Professor Henry Srebrnik

Professor Henry Srebrnik

Thursday, October 20, 2022

Macron Faces Economic and Political Challenges

  By Henry Srebrnik, [Saint John, N.B.] Telegraph-Journal

France faces a winter of discontent. There is the threat of blackouts, rising living costs, and the insecurity following Russia’s invasion of Ukraine, which has upended politics throughout Europe.

Cities around France are turning off streetlamps and shutting off illuminated advertising signs and other outdoor lighting to curb electricity use. Homes are lowering thermostats. Some schools will start heating classrooms by burning wood to conserve natural gas.

Prime Minister Elisabeth Borne has called on businesses to make energy savings. Companies will be required to cut their energy use by10 per cent or face enforced rationing of electricity and gas.

The left-wing coalition Nouvelle Union populaire écologique et sociale (NUPES) organized a march against the high cost of living on Oct. 16. Organizers said 140,000 people came out, adding to growing defiance and anger about inflation, three weeks into a refinery strike that has caused fuel shortages across France.

The time for talking is over, French Finance Minister Bruno Le Maire said a day later, as the government ordered fuel depot staff back to work to try to restore supplies.

Why is this going on? Have the French not had their say via recent elections? Or does the political process no longer work properly?

Jedediah Purdy, a constitutional scholar at Duke University Law School, maintains in his recent book Two Cheers for Democracy that the decisions that most affect our communities are often made outside the political realm entirely, as market ideology, constitutional law, and cultural norms remove collective life from electoral decisions. 

But when people complain, they are vilified by the political establishment. In France not long ago, for example, farmers angry about government policies that were putting them out of business, who protested by wearing yellow vests, were quickly vilified.

“Immediately, the protesters were denounced as xenophobes, anti-Semites and homophobes,” observed French social geographer Christophe Guilluy. “The elites present themselves as anti-fascist and anti-racist, but this is merely a way of defending their class interests.”

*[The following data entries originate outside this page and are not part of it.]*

End SolverNameFacts.
Export SolverNameFacts.

Lemma drop_trailing_not_ends_with d (name : string) :
  ~ ends_with d name -> drop_trailing d name = name.
Proof.
  induction name as [|c name IH]; intros Hend; [reflexivity|].
  cbn [drop_trailing]. destruct name as [|c' name'].
  - destruct (Ascii.eqb c d) eqn:Hc; [|reflexivity].
    apply Ascii.eqb_eq in Hc as ->. exfalso. apply Hend. now exists ""%string.
  - f_equal. apply IH. intros [front Hfront]. apply Hend.
    exists (String c front). now rewrite append_cons, <- Hfront.
Qed.

(** ** Field bookkeeping *)

(** What [emit] leaves alone. *)
Lemma emit_fields e w :
  effector_wrt_world_ (emit e w) = effector_wrt_world_ w /\
  object_wrt_sensor_ (emit e w) = object_wrt_sensor_ w /\
  camera_robot_pose_ (emit e w) = camera_robot_pose_ w /\
  reprojection_error_label_ (emit e w) = reprojection_error_label_ w /\
  log (emit e w) = log w ++ [e].
Proof. repeat split. Qed.

Section SolverPath.
Context {geometry : Geometry} {solver : HandEyeSolverBase}.

(** Whenever the guard of [solveCameraRobotPose] passes, the name is parsed
    and the solver is called with it. *)
Lemma solveCameraRobotPose_calls_solver publish_result w :
  solver_ w = true -> calibration_solver_ w <> "" ->
  exists solver_name solved w' later,
    parseSolverName (calibration_solver_ w) "/" = Some solver_name /\
    solveCameraRobotPose publish_result w = Done (solved, w') /\
    log w' = log w ++ SolverCall (effector_wrt_world_ w) (object_wrt_sensor_ w)
                        (sensor_mount_type_ w) solver_name :: later.
Proof.
  intros Hsolver Htext.
  pose proof (parseSolverName_nonempty _ "/" Htext) as Hparse.
  eexists. unfold solveCameraRobotPose. rewrite Hsolver, Hparse.
  assert (String.eqb (calibration_solver_ w) "" = false) as ->
    by now apply String.eqb_neq.
  cbn [andb negb from_option mbind Outcome_bind].
  destruct (solve _ _ _ _) as [pose|msg]; cbn.
  - destruct (_ && _); do 3 eexists; (split; [reflexivity|]); (split; [reflexivity|]);
      cbn; rewrite <- ?app_assoc; reflexivity.
  - do 3 eexists. split; [reflexivity|]. split; [reflexivity|].
    cbn. rewrite <- ?app_assoc. reflexivity.
Qed.

(** [solveCameraRobotPose] never runs into undefined behaviour: the guard
    keeps the empty name away from [parseSolverName]. *)
Lemma solveCameraRobotPose_defined publish_result w :
  exists solved w', solveCameraRobotPose publish_result w = Done (solved, w').
Proof.
  destruct (solver_ w) eqn:Hs; [destruct (String.eqb (calibration_solver_ w) "") eqn:Ht|].
  - unfold solveCameraRobotPose. rewrite Hs, Ht. cbn. eauto.
  - apply String.eqb_neq in Ht.
    destruct (solveCameraRobotPose_calls_solver publish_result w Hs Ht)
      as (n & s & w' & l & _ & H & _). eauto.
  - unfold solveCameraRobotPose. rewrite Hs. cbn. eauto.
Qed.

End SolverPath.

(** ** C10 *)

(** C10, as stated, fails: on a name that ends in the delimiter
    [parseSolverName] returns the token before it ("a/" gives "a"), not the
    empty part after the last delimiter. *)
Lemma parseSolverName_trailing_delimiter :
  ~ returns_suffix_after_last_delimiter.
Proof.
  intros H. specialize (H "a/"%string "/"%char ltac:(discriminate)).
  vm_compute in H. discriminate.
Qed.

(** C10 (amended): [parseSolverName] is undefined exactly on the empty name
    (no token, [back()] of an empty vector); on any other name it returns
    the part after the last delimiter of the name without one trailing
    delimiter, so the part after the last delimiter when the name does not
    end in one and the token before it when it does; and the solve path
    hands whatever that gives for the combo box text and '/' to the solver,
    with no check of it. *)
Theorem parseSolverName_last_token :
  (forall name d, parseSolverName name d = None <-> name = ""%string) /\
  (forall name d, name <> ""%string ->
     parseSolverName name d = Some (after_last d (drop_trailing d name))) /\
  (forall name d, name <> ""%string -> ~ ends_with d name ->
     parseSolverName name d = Some (after_last d name)) /\
  (forall name d,
     parseSolverName (name ++ String d "")%string d = Some (after_last d name)) /\
  (forall (geometry : Geometry) (solver : HandEyeSolverBase) publish_result w,
     solver_ w = true -> calibration_solver_ w <> ""%string ->
     exists solver_name solved w' later,
       parseSolverName (calibration_solver_ w) "/" = Some solver_name /\
       solveCameraRobotPose publish_result w = Done (solved, w') /\
       log w' = log w ++ SolverCall (effector_wrt_world_ w) (object_wrt_sensor_ w)
                           (sensor_mount_type_ w) solver_name :: later).
Proof.
  split; [|split; [|split; [|split]]].
  - intros name d. split.
    + intros H. destruct name; [reflexivity|].
      rewrite parseSolverName_nonempty in H; discriminate.
    + intros ->. reflexivity.
  - intros. now apply parseSolverName_nonempty.
  - intros name d Hne Hend.
    rewrite parseSolverName_nonempty, drop_trailing_not_ends_with; auto.
  - intros name d. rewrite parseSolverName_nonempty, drop_trailing_append; [reflexivity|].
    destruct name; discriminate.
  - intros. now apply solveCameraRobotPose_calls_solver.
Qed.

(** ** C1: which samples are admitted *)

(** Comparisons of binary64 numbers: swapping the sides swaps the
    outcome. *)
Lemma SFcompare_antisym x y :
  SpecFloat.SFcompare y x = option_map CompOpp (SpecFloat.SFcompare x y).
Proof.
  destruct x as [sx|sx| |sx mx ex], y as [sy|sy| |sy my ey]; cbn;
    try reflexivity; try (destruct sx; reflexivity); try (destruct sy; reflexivity);
    try (destruct sx, sy; reflexivity).
  pose proof (Pos.compare_cont_antisym mx my Eq) as Hm. cbn [CompOpp] in Hm.
  destruct sx, sy; cbn; try reflexivity;
    rewrite (Z.compare_antisym ex ey); destruct (ex ?= ey)%Z; cbn; try reflexivity;
    rewrite <- Hm; now destruct (Pos.compare_cont Eq mx my).
Qed.

(** Between numbers, not being below is being at least. *)
Lemma not_below_iff_at_least (a b : float) :
  is_number a -> is_number b ->
  (a <? b)%float = false <-> (b <=? a)%float = true.
Proof.
  unfold is_number.
  rewrite !FloatAxioms.eqb_spec, FloatAxioms.ltb_spec, FloatAxioms.leb_spec.
  unfold SpecFloat.SFeqb, SpecFloat.SFltb, SpecFloat.SFleb.
  rewrite (SFcompare_antisym (FloatOps.Prim2SF a) (FloatOps.Prim2SF b)).
  intros Ha Hb.
  assert (exists c, SpecFloat.SFcompare (FloatOps.Prim2SF a) (FloatOps.Prim2SF b) = Some c) as [c ->].
  { destruct (FloatOps.Prim2SF a) as [sa|sa| |sa ma ea], (FloatOps.Prim2SF b) as [sb|sb| |sb mb eb];
      cbn in *; try discriminate; eauto. }
  destruct c; cbn; split; congruence.
Qed.

(** [MIN_ROTATION], the quotient [M_PI / 36.] of the source, is the
    binary64 number nearest to 5 degrees in radians. *)
Lemma MIN_ROTATION_five_degrees : MIN_ROTATION = five_degrees.
Proof. vm_compute. reflexivity. Qed.

Lemma five_degrees_is_number : is_number five_degrees.
Proof. vm_compute. reflexivity. Qed.

Section Admissibility.
Context {geometry : Geometry}.

(** The loop finds no prior sample too close exactly when no angle it
    measured is below 5 degrees. *)
Lemma too_similar_false candidate priors :
  too_similar candidate priors = false <-> far_enough candidate priors.
Proof.
  unfold far_enough, not_below_five_degrees, measured_angle.
  rewrite <- MIN_ROTATION_five_degrees.
  induction priors as [|prior rest IH]; cbn [too_similar].
  - split; [constructor | reflexivity].
  - destruct (_ <? _)%float eqn:Hlt.
    + split; [discriminate|]. intros Hall. inversion Hall as [|? ? Hhead _]; subst.
      congruence.
    + rewrite IH. split.
      * intros Hrest. constructor; [exact Hlt | exact Hrest].
      * intros Hall. now inversion Hall.
Qed.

In his 2019 study Twilight of the Elites, Guilluy contends that the divide between the global economy’s winners and losers in today’s France has replaced the old left-right split, leaving many on “the periphery.” There is no unified French economy, and those cut off from the country’s new economic citadels suffer disproportionately on both economic and social fronts.

The revolution is coming, he warns: “The existing order will finally break down not as the result of some decisive event, but as the result of a slow process of social and cultural disaffiliation of the working class.”

The French are increasingly distrustful of politics and greatly divided along ideological lines, notes Jean Garrigues, author of The Temptation of the Saviour, an analysis of France’s political culture. A professor in the Department of Contemporary History at the University of Orléans, he observes that different communities “talk to one another less and less.”

President Emmanuel Macron, who had promised to turn the country away from discord, knows full well his popularity has slipped dramatically since he first appeared on the scene as a presidential candidate in what seems like a lifetime ago, winning a stunning victory in 2017.

Macron won a far less impressive second term in April, in a runoff against his right-wing opponent, Marine Le Pen. And in the legislative elections that followed in June, his centrist coalition lost an absolute majority in the National Assembly, while Le Pen’s Rassemblement National (National Rally) did extremely well, rising from eight seats to 89.

Seemingly humbled by the fractures in French society exposed during the elections, Macron promised to rule in a new way, with fewer dictates from above and more collaborating. So he announced the creation of a council with members from all parts of French political and civil society, holding regular meetings all across the country, to find answers to some of the country’s most pressing problems.

To underline its importance, he called it the National Council for Reconstruction and set Sept. 8 as its inaugural meeting. But, confirming his predicament, opposition political parties boycotted the meeting, as did many of the country’s powerful unions and the head of the country’s Senate. They denounced the council as a publicity stunt and a way to bypass democracy.

Meanwhile, the country’s nuclear industry faces troubles that have forced Electricité de France (EDF) to temporarily shut down 32 of France’s 56 nuclear reactors. The outages at EDF, which is also Europe’s biggest electricity exporter, have sent France’s nuclear power output plunging to its lowest level in nearly three decades.

With deficits spiralling and public debt at historic highs, Macron made raising the retirement age a few years from its current level of 62 one of the key planks of his re-election campaign. Left-wing political parties are gearing up for a fight over these efforts.

Le Pen, meanwhile, has denounced both the actions of Putin’s Russia and the “imperial vision” and “dangerous war-mongering attitudes” of the European Union. According to her, economic sanctions hurt the French more than Russia, especially because they’ve sharply increased the price of oil and gas.

Macron admitted in a speech in August that France has entered “the end of abundance” as it finds itself “confronted with a series of crises, one more grave than the other.”